Professor Haines’s research has led to several advances in health outcomes, notably:
- Leading the world’s first trial to demonstrate that falls amongst hospitalised adults could be prevented.
- Developing a patient education program that led to a 50% reduction in falls and fall injuries when rolled out in a randomised trial amongst geriatric rehabilitation units in Western Australia.
He has also contributed to advances in research methodology. Notable examples include:
- Development of a new randomised controlled trial research design for the context of disinvestment from a routinely provided service that has a relative absence of evidence examining its effectiveness or economic efficiency.
- Development of a new statistical analysis approach for the evaluation of screening tool predictive accuracy where the outcome of interest is a recurrent event.
Professor Joanne Travaglia is Professor and Director of the Centre for Health Services Management University of Technology Sydney. Her research examines the quality and safety of care, through the lens of critical theory. Her research has addressed issues such as interprofessional practice, health care leadership, vulnerability and the quality and safety of care provided to vulnerable individuals and groups. Originally trained as a social worker, Professor Travaglia has particular interest in the leadership, practices and impact of allied health workers.
Professor Pat Dudgeon is from the Bardi people of the Kimberly area in Western Australia. She is a psychologist and Fellow of the Australian Psychological Society. Pat is a Professor and Poche Research Fellow at the School of Indigenous Studies at the University of Western Australia in Perth, Western Australia. Her area of research includes Indigenous social and emotional wellbeing and suicide prevention. Amongst her many commitments, she is a former Commissioner of the Australian National Mental Health Commission (completed 5 year term July 2017), deputy chair of the Australian Indigenous Psychologist’s Association, chair of the National Aboriginal and Torres Strait Islander Leaders Mental Health, co-chair of the ministerial Aboriginal Torres Strait Islander Mental Health and Suicide Prevention Advisory Group and member of NHMRC Mental Health Research Advisory Committee.

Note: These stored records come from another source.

(** ** SwapItem *)

Lemma not_into_itself L w src position p :
  Inv L w → GetItemByPos16 (pl w) src = Some p → IsBagPos src && (pos_slot src =? position) = false →
  GetBagByPos (pl w) position ≠ Some p.
Proof.
  intros H Hp Hc Hb. apply GetBagByPos_spec in Hb as (Hs & Hb & _).
  destruct (position_inj L w _ _ _ _ p H Hp Hb) as [E1 E2]. unfold IsBagPos in Hc. rewrite E1, E2, Z.eqb_refl in Hc.
  slots.
Qed.

Lemma wp_move_item L w src dst p :
  Inv L w → in_u16 dst → GetItemByPos16 (pl w) src = Some p → GetItemByPos16 (pl w) dst = None →
  pos_slot dst ≠ NULL_SLOT → pos_bag dst ≠ NULL_BAG → GetBagByPos (pl w) (pos_bag dst) ≠ Some p →
  wp (move_item src dst p) (λ _, kept L w L) w.
Proof.
  intros H Hu Hp Hn Hns Hnb Hb. pose proof (position_held _ _ _ _ _ H Hp) as Hin. unfold move_item. apply wp_get.
  destruct (plan w dst p false) as [msg r] eqn:Er.
  destruct (goes_nowhere r) eqn:Eg; [apply wp_skip; by apply kept_refl|].
  destruct (is_ok msg) eqn:Em; cbn [negb]; [|by apply wp_kept_refuse]. apply is_ok_true in Em as ->.
  destruct (plan_straight HT L w p dst false r H Hin Hu Hns Hnb) as [->|Hs]; [|done|done|done|].
  { intros _. unfold item_in_way. unfold GetItemByPos16 in Hn. rewrite Hn. by case_bool. }
  eapply wp_then; [by apply (wp_relocate HT L w _ _ p dst r)|]. cbn beta. intros _ w1 [Hk Hd].
  apply (wp_kept_last L w w1); [done|]. intros H1. pose proof (position_mine _ _ _ _ _ H1 Hd) as Hm.
  destruct r as [dest|dest|x|]; [| | |done].
  - apply wp_when; [|intros _; by apply kept_refl]. intros _. apply wp_item_at; [apply Hm|]. by apply wp_kept_tell.
  - apply wp_item_at; [apply Hm|]. by apply wp_kept_tell.
  - by apply (wp_AutoUnequipOffhandIfNeed HT).
Qed.

Lemma wp_merge_items L w src dst r p q :
  Inv L w → GetItemByPos16 (pl w) src = Some p → GetItemByPos16 (pl w) dst = Some q → q ≠ p →
  GetBagByPos (pl w) (pos_bag dst) ≠ Some p → plan w dst p false = (EQUIP_ERR_OK, r) → r ≠ Nowhere →
  wp (merge_items src r p q) (λ _, kept L w L) w.
Proof.
  intros H Hp Hq Hne Hb Hr Hnw. pose proof (position_held _ _ _ _ _ H Hp) as Hin. pose proof (position_held _ _ _ _ _ H Hq) as Hinq.
  destruct (position_range w _ _ q (iv_mem _ _ H) (pos_slot_u8 dst) Hq) as [Hns Hnb].
  destruct (plan_merges L w p q dst r H Hin Hns Hnb) as [HE Hw]; [by apply in_way_Some|done|done|].
  destruct (plan_ok HT L w p dst r H Hin Hb Hr) as [|[Hf Hrt]]; [done|].
  unfold merge_items. apply wp_item_at; [by eapply position_mine|]. apply wp_item_at; [by eapply position_mine|].
  pose proof (iv_item _ _ H p Hin) as Hsp. pose proof (iv_item _ _ H q Hinq) as Hsq.
  assert (GetTemplate (mem (pl w) q) = GetTemplate (mem (pl w) p)) as Et.
  { pose proof (so_template _ _ Hsp) as H1. pose proof (so_template _ _ Hsq) as H2. rewrite HE in H2. congruence. }
  pose proof (stack_range HT _ _ Hsp) as Hst. pose proof (so_count _ _ Hsp) as Hcp. pose proof (so_count _ _ Hsq) as Hcq. rewrite Et in Hcq.
  set (stack := GetMaxStackSize (GetTemplate (mem (pl w) p))) in *. cbv zeta.
  eapply (wp_use _ _ (λ _ w', kept L w L w' ∧ mine w' q)).
  - case_bool.
    + rewrite Hw. eapply wp_then; [by apply (wp_move HT L w _ _ p r)|]. cbn beta. intros _ w1 [Hk Ho]. apply wp_skip.
      split; [done|]. eapply position_mine; [apply Hk|]. by apply (Ho _ _ _ Hq).
    + b2p. rewrite wrap_small in E by (unfold in_u; lia).
      eapply wp_use; [apply SetCount_recount; [unfold in_u; lia|apply Hsp]|]. cbn beta. intros _ w1 ->.
      set (w1 := recount p _ w). assert (live w1 q) as Hl by (apply live_reitem, Hsq).
      eapply wp_use; [apply SetCount_recount; [unfold in_u; lia|exact Hl]|]. cbn beta. intros _ w2 ->. set (w2 := recount q stack w1).
      assert (Inv L w1) as H1 by (apply Inv_recount; [done|fold stack; lia]).
      assert (kept L w L w2) as Hk.
      { split.
        - apply Inv_recount; [done|]. unfold w1. rewrite recount_kind, Et. fold stack. lia.
        - intros e. unfold w2. rewrite (recount_amount L) by (done || by (unfold w1; rewrite (recount_held L))).
          unfold w1. rewrite (recount_amount L) by done. unfold GetEntry in *. rewrite recount_kind, recount_count.
          rewrite (proj2 (Z.eqb_neq q p)) by done. rewrite Et. destruct (_ =? e); lia. }
      assert (mine w2 p ∧ mine w2 q) as [Hmp Hmq].
      { split; (eapply held_mine; [apply Hk|]); unfold w2, w1; by rewrite !(recount_held L). }
      assert (calm w2 w2) as Hc by done. eapply (wp_still p); [auto with stillness|exact Hmp|exact Hc|]. clear Hc. intros _ w3 Hc.
      eapply (wp_end q); [auto with stillness|exact Hmq|exact Hc|]. clear Hc. intros _ w4 Hc.
      split; [by eapply kept_calm|by eapply calm_mine].
  - cbn beta. intros _ w1 [Hk Hm]. apply (wp_kept_last L w w1); [done|]. intros H1. apply (wp_kept_calm L w1 q); [done|done|auto with stillness].
Qed.

(** *** An exchange *)
Section exchange.
Variables (L : list ptr) (w : Mover) (src dst : Z) (p q : ptr) (there back : route).
Hypothesis H : Inv L w.
Hypothesis Hus : in_u16 src.
Hypothesis Hud : in_u16 dst.
Hypothesis Hp : GetItemByPos (pl w) (pos_bag src) (pos_slot src) = Some p.
Hypothesis Hq : GetItemByPos (pl w) (pos_bag dst) (pos_slot dst) = Some q.
Hypothesis Hne : q ≠ p.
Hypothesis Hbp : GetBagByPos (pl w) (pos_bag dst) ≠ Some p.
Hypothesis Hbq : GetBagByPos (pl w) (pos_bag src) ≠ Some q.
Hypothesis Hthere : straight w p dst there.
Hypothesis Hback : straight w q src back.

She is the executive director of the National Empowerment Project: an Indigenous suicide prevention project working with eleven sites in Aboriginal communities across the country, the Aboriginal and Torres Strait Islander Suicide Prevention Evaluation Project and the Centre of Best Practice in Aboriginal and Torres Strait Islander Suicide Prevention.
Tim Ferguson is one of Australia’s most accomplished comedians.

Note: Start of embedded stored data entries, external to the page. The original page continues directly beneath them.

(* ===== verification/MoveTrade.v ===== *)
(** * Splitting, banking, destroying, selling and buying back

    The requests that store elsewhere keep what the player has; those that destroy or sell
    leave at most that. *)
From S2P Require Import Prelude StateMonad Items Inventory Storage MoveData MoveOps MoveEquip MoveSwap MoveHandlers MoveCalm MoveInvariant MoveSteps MoveOffers MoveWear MoveSearch MovePlans MoveKeep MoveRequests.

Module MoveTrade.
Export MoveRequests.

Section stock.
Context `{IE : ItemEnv} `{ME : MoveEnv}.
Context (HT : templates_ok).

(** ** Storing elsewhere *)

Lemma taken_then_calm L bag slot p w w1 w2 : taken L bag slot p w w1 → calm w1 w2 → taken L bag slot p w w2.
Proof.
  intros [A B C] Hc. split; [by transitivity w1|by eapply calm_Inv|]. intros e. rewrite <- C. symmetry. by apply calm_amount.
Qed.
Lemma wp_taken_follow L w bag slot p w1 r :
  Inv L w → GetItemByPos (pl w) bag slot = Some p → taken L bag slot p w w1 →
  followable w p r → routed w p r = GetCount (mem (pl w) p) → wp (follow r p) (λ _, kept L w L) w1.
Proof.
  intros H Hp Ht Hr Hn. destruct (followable_taken L w bag slot p w1 r H Hp Ht Hr) as [Hr1 En].
  eapply wp_mono; [apply (wp_follow HT L); [apply Ht|exact Hr1]|]. cbn beta. intros _ w2 Hs.
  eapply kept_then; [by eapply kept_taken|]. eapply kept_step; [exact Hs|]. intros e.
  rewrite En, Hn, (taken_count L w w1 bag slot p Ht), Z.sub_diag. unfold unit_delta. by destruct (_ =? e).
Qed.

Lemma wp_HandleAutoStoreBagItemOpcode L w srcbag srcslot dstbag :
  Inv L w → wp (HandleAutoStoreBagItemOpcode srcbag srcslot dstbag) (λ _, kept L w L) w.
Proof.
  intros H. unfold HandleAutoStoreBagItemOpcode. apply wp_get.
  destruct (GetItemByPos (pl w) srcbag srcslot) as [p|] eqn:Hp; [|apply wp_skip; by apply kept_refl].
  pose proof (position_held _ _ _ _ _ H Hp) as Hin. case_bool; [by apply wp_kept_refuse|].
  eapply (wp_GetPos L); [exact H|exact Hp|]. cbv zeta. case_bool; [by apply wp_kept_refuse|].
  pose proof (store_answers HT L w p H Hin dstbag NULL_SLOT [] false ltac:(right; by left) (sound_nil _ _)) as HA.
  set (v := CanStoreItem _ _ _ _ _ _) in *. destruct (is_ok (v_res v)) eqn:Ev; cbn [negb]; [|by apply wp_kept_refuse].
  apply is_ok_true in Ev. destruct (answers_follow L w p _ _ H Hin HA Ev) as (H1 & H2 & H3). case_bool; [by apply wp_kept_refuse|].
  eapply wp_mono; [eapply (wp_move HT L w _ _ p (Stored (v_dest v))) in Hp as HW; [|exact H|by split|exact H3]; exact HW|]. intros _ w' [Hk _]; exact Hk.
Qed.
Lemma wp_HandleAutoBankItemOpcode L w srcbag srcslot :
  Inv L w → wp (HandleAutoBankItemOpcode srcbag srcslot) (λ _, kept L w L) w.
Proof.
  intros H. unfold HandleAutoBankItemOpcode. apply wp_get. case_bool; [apply wp_skip; by apply kept_refl|].
  destruct (GetItemByPos (pl w) srcbag srcslot) as [p|] eqn:Hp; [|apply wp_skip; by apply kept_refl].
  pose proof (position_held _ _ _ _ _ H Hp) as Hin.
  pose proof (bank_answers HT L w p H Hin NULL_BAG NULL_SLOT [] false true ltac:(by left) (sound_nil _ _)) as HA.
  destruct (CanBankItem _ _ _ _ _ _ _) as [msg dest]. destruct (is_ok msg) eqn:Ev; cbn [negb]; [|by apply wp_kept_refuse].
  apply is_ok_true in Ev as ->. destruct (answers_follow L w p _ _ H Hin HA eq_refl) as (H1 & H2 & H3).
  eapply (wp_GetPos L); [exact H|exact Hp|]. case_bool; [by apply wp_kept_refuse|].
  eapply wp_use; [by eapply wp_take|]. cbn beta. intros _ w1 Ht. pose proof (loose_mine _ _ _ (tn_inv _ _ _ _ _ _ Ht)) as Hm.
  apply wp_item_at; [apply Hm|]. assert (calm w1 w1) as Hc by done. still Hc.
  apply (wp_taken_follow L w srcbag srcslot p _ (Banked dest)); [done|done| |by split|done]. by eapply taken_then_calm.
Qed.
Lemma wp_HandleAutoStoreBankItemOpcode L w srcbag srcslot :
  Inv L w → wp (HandleAutoStoreBankItemOpcode srcbag srcslot) (λ _, kept L w L) w.
Proof.
  intros H. unfold HandleAutoStoreBankItemOpcode. apply wp_get. case_bool; [apply wp_skip; by apply kept_refl|].
  destruct (GetItemByPos (pl w) srcbag srcslot) as [p|] eqn:Hp; [|apply wp_skip; by apply kept_refl].
  pose proof (position_held _ _ _ _ _ H Hp) as Hin. case_bool.
  - pose proof (store_answers HT L w p H Hin NULL_BAG NULL_SLOT [] false ltac:(by left) (sound_nil _ _)) as HA.
    set (v := CanStoreItem _ _ _ _ _ _) in *. cbv zeta. destruct (is_ok (v_res v)) eqn:Ev; cbn [negb]; [|by apply wp_kept_refuse].
    apply is_ok_true in Ev. destruct (answers_follow L w p _ _ H Hin HA Ev) as (H1 & H2 & H3).
    eapply wp_use; [by eapply wp_take|]. cbn beta. intros _ w1 Ht.
    eapply wp_use; [apply (wp_StoreItem HT L); [apply Ht|done|by eapply taken_dest]|]. cbn beta. intros o w2 (Hs & q & -> & Hq).
    assert (kept L w L w2) as Hk.
    { eapply kept_then; [by eapply kept_taken|]. eapply kept_step; [exact Hs|]. intros e.
      rewrite (taken_count L w w1 srcbag srcslot p Ht), H3, Z.sub_diag. unfold unit_delta. by destruct (_ =? e). }
    eapply wp_kept_last; [exact Hk|]. intros H4. apply wp_item_at; [eapply held_mine; [exact H4|exact Hq]|]. by apply wp_kept_tell.
  - pose proof (bank_answers HT L w p H Hin NULL_BAG NULL_SLOT [] false true ltac:(by left) (sound_nil _ _)) as HA.
    destruct (CanBankItem _ _ _ _ _ _ _) as [msg dest]. destruct (is_ok msg) eqn:Ev; cbn [negb]; [|by apply wp_kept_refuse].
    apply is_ok_true in Ev as ->. destruct (answers_follow L w p _ _ H Hin HA eq_refl) as (H1 & H2 & H3).
    eapply wp_mono; [eapply (wp_move HT L w _ _ p (Banked dest)) in Hp as HW; [|exact H|by split|exact H3]; exact HW|]. intros _ w' [Hk _]; exact Hk.
Qed.

(** ** Splitting *)

(** Nobody holds the item any more; the others are what they were. *)
Lemma Inv_drop L w p : Inv (p :: L) w → Inv L w.
Proof. intros H. by eapply (Inv_gone L w w p). Qed.
Lemma amount_drop e L w p : inside w p = [] → amount e (p :: L) w = units w e p + amount e L w.
Proof. intros Hi. unfold amount. by rewrite (total_perm _ _ _ (held_cons L w p Hi)). Qed.

(** The new stack, and what is left of the old. *)
Record split_off (L : list ptr) (p new count : Z) (w w2 : Mover) : Prop := {
  so_kept : kept L w (new :: L) w2;
  so_other : new ≠ p;
  so_empty : inside w2 new = [];
  so_same : GetTemplate (mem (pl w2) new) = GetTemplate (mem (pl w2) p);
  so_kind : GetTemplate (mem (pl w2) p) = GetTemplate (mem (pl w) p);
  so_new : GetCount (mem (pl w2) new) = count;
  so_old : GetCount (mem (pl w2) p) = GetCount (mem (pl w) p) - count;
  so_there : p ∈ held L w2
}.
Lemma split_made L w p count w1 :
  Inv L w → p ∈ held L w → 1 ≤ count < GetCount (mem (pl w) p) →
  (∃ it st, fresh_item w it st ∧ GetTemplate it = GetTemplate (mem (pl w) p) ∧ GetCount it = count ∧ calm (create it st w) w1) →
  Inv (next_address w :: L) w1 ∧ kept L w L w1 ∧
  split_off L p (next_address w) count w (recount p (GetCount (mem (pl w) p) - count) w1).
Proof.
  intros H Hp Hc (it & st & Hf & Ht & Hn & Hcalm). set (new := next_address w).
  pose proof (iv_item _ _ H p Hp) as Hs. pose proof (stack_range HT _ _ Hs) as Hst. pose proof (so_count _ _ Hs) as Hcp.
  assert (p ≠ new) as Hne by (intros E; pose proof (so_address _ _ Hs) as Ha; rewrite E in Ha; unfold new in Ha; lia).
  assert (Inv (new :: L) w1) as H1 by (eapply calm_Inv; [exact Hcalm|by apply fresh_Inv]).
  assert (GetTemplate (mem (pl w1) p) = GetTemplate (mem (pl w) p)) as Etp.
  { rewrite <- (si_template _ _ (cm_mem _ _ Hcalm p)). by rewrite create_mem. }
  assert (GetCount (mem (pl w1) p) = GetCount (mem (pl w) p)) as Ecp.
  { rewrite <- (si_count _ _ (cm_mem _ _ Hcalm p)). by rewrite create_mem. }
  assert (GetTemplate (mem (pl w1) new) = GetTemplate it) as Etn.
  { rewrite <- (si_template _ _ (cm_mem _ _ Hcalm new)). by rewrite create_mem_new. }
  assert (GetCount (mem (pl w1) new) = GetCount it) as Ecn.
  { rewrite <- (si_count _ _ (cm_mem _ _ Hcalm new)). by rewrite create_mem_new. }
  assert (inside w1 new = []) as Ein.
  { rewrite <- (calm_inside _ _ _ Hcalm). apply create_inside_new. apply Hf. }
  assert (∀ e, amount e (new :: L) w1 = amount e L w + (if GetEntry it =? e then GetCount it else 0)) as Ha.
  { intros e. rewrite <- (calm_amount e _ _ _ Hcalm). apply (create_amount L); [done|apply Hf]. }
  assert (∀ e, amount e L w1 = amount e L w) as Hal.
  { intros e. pose proof (amount_drop e L w1 new Ein) as Hd. rewrite Ha in Hd. unfold units, GetEntry in *. rewrite Etn, Ecn in Hd. lia. }
  assert (p ∈ held (new :: L) w1) as Hp1.
  { rewrite held_cons by done. apply elem_of_cons. right. rewrite <- (calm_held L _ _ Hcalm). rewrite (create_held L w it st H); [done|apply Hf]. }
  split; [done|]. split; [split; [by eapply Inv_drop|done]|]. split.
  - split.
    + apply Inv_recount; [done|]. rewrite Etp. lia.
    + intros e. rewrite (recount_amount (new :: L)) by done. rewrite Ha. unfold GetEntry. rewrite Etp, Ecp, Ht, Hn. destruct (_ =? e); lia.
  - done.
  - unfold inside. rewrite recount_contents. exact Ein.
  - by rewrite !recount_kind, Etn, Etp.
  - by rewrite recount_kind.
  - rewrite recount_count, (proj2 (Z.eqb_neq _ _)) by done. by rewrite Ecn.
  - by rewrite recount_count, Z.eqb_refl.
  - rewrite recount_held. rewrite held_cons in Hp1 by done. by apply elem_of_cons in Hp1 as [?|?].
Qed.
(** Put together again. *)
Lemma split_back L w p new count w2 w3 :
  Inv L w → p ∈ held L w → split_off L p new count w w2 → goes new w2 w3 → kept L w L (recount p (GetCount (mem (pl w) p)) w3).
Proof.
  intros H Hp [[H2 Ha] Hne Hi Ht Hk Hn Ho Hth] Hg. pose proof (goes_same_goods _ _ _ Hg p) as (Et & Ec & _).
  pose proof (iv_item _ _ H p Hp) as Hs. pose proof (so_count _ _ Hs) as Hcp.
  assert (Inv L w3) as H3 by (by eapply goes_Inv).
  assert (p ∈ held L w3) as Hp3 by (by rewrite (goes_held L w2 w3 new)).
  split.
  - apply Inv_recount; [done|]. by rewrite Et, Hk.
  - intros e. rewrite (recount_amount L) by done. rewrite (goes_amount e L w2 w3 new) by done. rewrite Ha. unfold units, GetEntry.
    rewrite Et, Ec, Ho, Ht, Hn. destruct (_ =? e); lia.
Qed.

He has battled Multiple Sclerosis (MS) for 30 years, but it won’t get in his way!
He wrote and directed the comedy movie ‘Spin Out’ [Sony Pictures, 2016] tours the world with comedy trio the Doug Anthony All Stars [DAAS] and has written bestselling novels, comedy manuals, and live shows.
He’s a highly regarded corporate event host and keynote speaker. He travels in a wheelchair, but has a brilliant ability to delight and amuse audiences. He proves that disability can be conquered. “My wheelchair helps me move faster than most people!”

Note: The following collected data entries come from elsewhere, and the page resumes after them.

(** [fpi_device_update_temp] is in fpi-device.c, which is not under src/:
    what it does to the private structure is a parameter. *)
Variable update_temp : bool -> FpDevicePrivate -> FpDevicePrivate.

Definition fpi_device_update_temp (is_active : bool) : Exec unit :=
  emit (UpdateTemp is_active) ;;
  modify (update_temp is_active).

(** Modelled from the spec: [fp_print_compatible] of fp-print.c, which is
    not under src/: the print's driver id and device id are those of the
    device. *)
Definition fp_print_compatible (print : FpPrint) (priv : FpDevicePrivate)
  : bool :=
  String.eqb (print_driver print) (cls_id cls)
  && String.eqb (print_device_id print) (device_id priv).

(** *** The cancellation bridge *)

Definition fp_device_cancel_in_idle_cb : Exec unit :=
  priv <- get_priv ;;
  g_assert (cls_cancel cls) ;;
  g_assert (negb (is_action_none (current_action priv))) ;;
  modify (set_current_idle_cancel_source false) ;;
  (if negb (critical_section priv =? 0)
   then modify (set_cancel_queued true)
   else cls_call entry_cancel) ;;
  fpi_device_report_finger_status FP_FINGER_STATUS_NONE.

(** The handler of the internal cancellable: queues
    [fp_device_cancel_in_idle_cb] as an idle source. *)
Definition fp_device_cancelled_cb : Exec unit :=
  modify (set_current_idle_cancel_source true).

(** GLib's [g_cancellable_cancel] on [priv->current_cancellable]: nothing
    when it is NULL or already cancelled, else it is marked cancelled and
    its handler, if one is connected, runs. *)
Definition g_cancellable_cancel_current : Exec unit :=
  priv <- get_priv ;;
  match current_cancellable priv with
  | None => ret tt
  | Some c =>
      if cancelled c then ret tt
      else
        modify (set_current_cancellable (Some (mkCancellable true))) ;;
        when (current_cancellable_id priv) fp_device_cancelled_cb
  end.

(** The handler of the task's cancellable. *)
Definition fp_device_task_cancelled_cb : Exec unit :=
  g_cancellable_cancel_current.

(** The next idle turn of the event loop: the queued source, if any, is
    dispatched. *)
Definition idle_turn : Exec unit :=
  priv <- get_priv ;;
  when (current_idle_cancel_source priv) fp_device_cancel_in_idle_cb.

Definition setup_task_cancellable : Exec unit :=
  modify (set_current_cancellable (Some g_cancellable_new)) ;;
  when (cls_cancel cls) (modify (set_current_cancellable_id true)) ;;
  priv <- get_priv ;;
  when (is_some (g_task_get_cancellable (current_task priv)))
       (modify (set_current_task_cancellable_id true)).

(** *** open, close *)

(** [usb] is what [g_usb_device_open] answers: [None] for success, the
    code of its error otherwise. *)
Definition g_usb_device_open (usb : option Z) : Exec (option GError) :=
  emit UsbDeviceOpen ;; ret (option_map g_usb_device_error usb).

Definition fp_device_open (cancellable : option GCancellable)
  (usb : option Z) : Exec unit :=
  let task := g_task_new cancellable in
  c <- g_task_return_error_if_cancelled task ;;
  when c return_ ;;
  priv <- get_priv ;;
  when (is_open priv)
    (g_task_return_error task
       (fpi_device_error_new FP_DEVICE_ERROR_ALREADY_OPEN) ;;
     return_) ;;
  when (is_some (current_task priv) || is_suspended priv)
    (g_task_return_error task (fpi_device_error_new FP_DEVICE_ERROR_BUSY) ;;
     return_) ;;
  match dev_type priv with
  | FP_DEVICE_TYPE_USB =>
      r <- g_usb_device_open usb ;;
      match r with
      | Some error => g_task_return_error task error ;; return_
      | None => ret tt
      end
  | FP_DEVICE_TYPE_VIRTUAL
  | FP_DEVICE_TYPE_UDEV => ret tt
  end ;;
  modify (set_current_action FPI_DEVICE_ACTION_OPEN) ;;
  modify (set_current_task (Some task)) ;;
  setup_task_cancellable ;;
  fpi_device_report_finger_status FP_FINGER_STATUS_NONE ;;
  cls_call entry_open.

Tim’s keynote speech is informative, touching and funny. Its themes are “Overcoming Obstacles & Adapting to Change”. It shows that humour, flexibility and teamwork can overcome challenges.
Tim works with various professional and government organisations to generate employment for disabled people.
His comedy group DAAS won the Edinburgh Festival’s biggest award ‘Spirit of the Fringe Award’ in 2016. DAAS perform to sell-out crowds worldwide, including the 2017 Edinburgh Fringe.
Tim writes, directs and produces sitcoms, movies, entertainment TV and live comedy shows.
He’s the hardest-working person in Australian showbiz!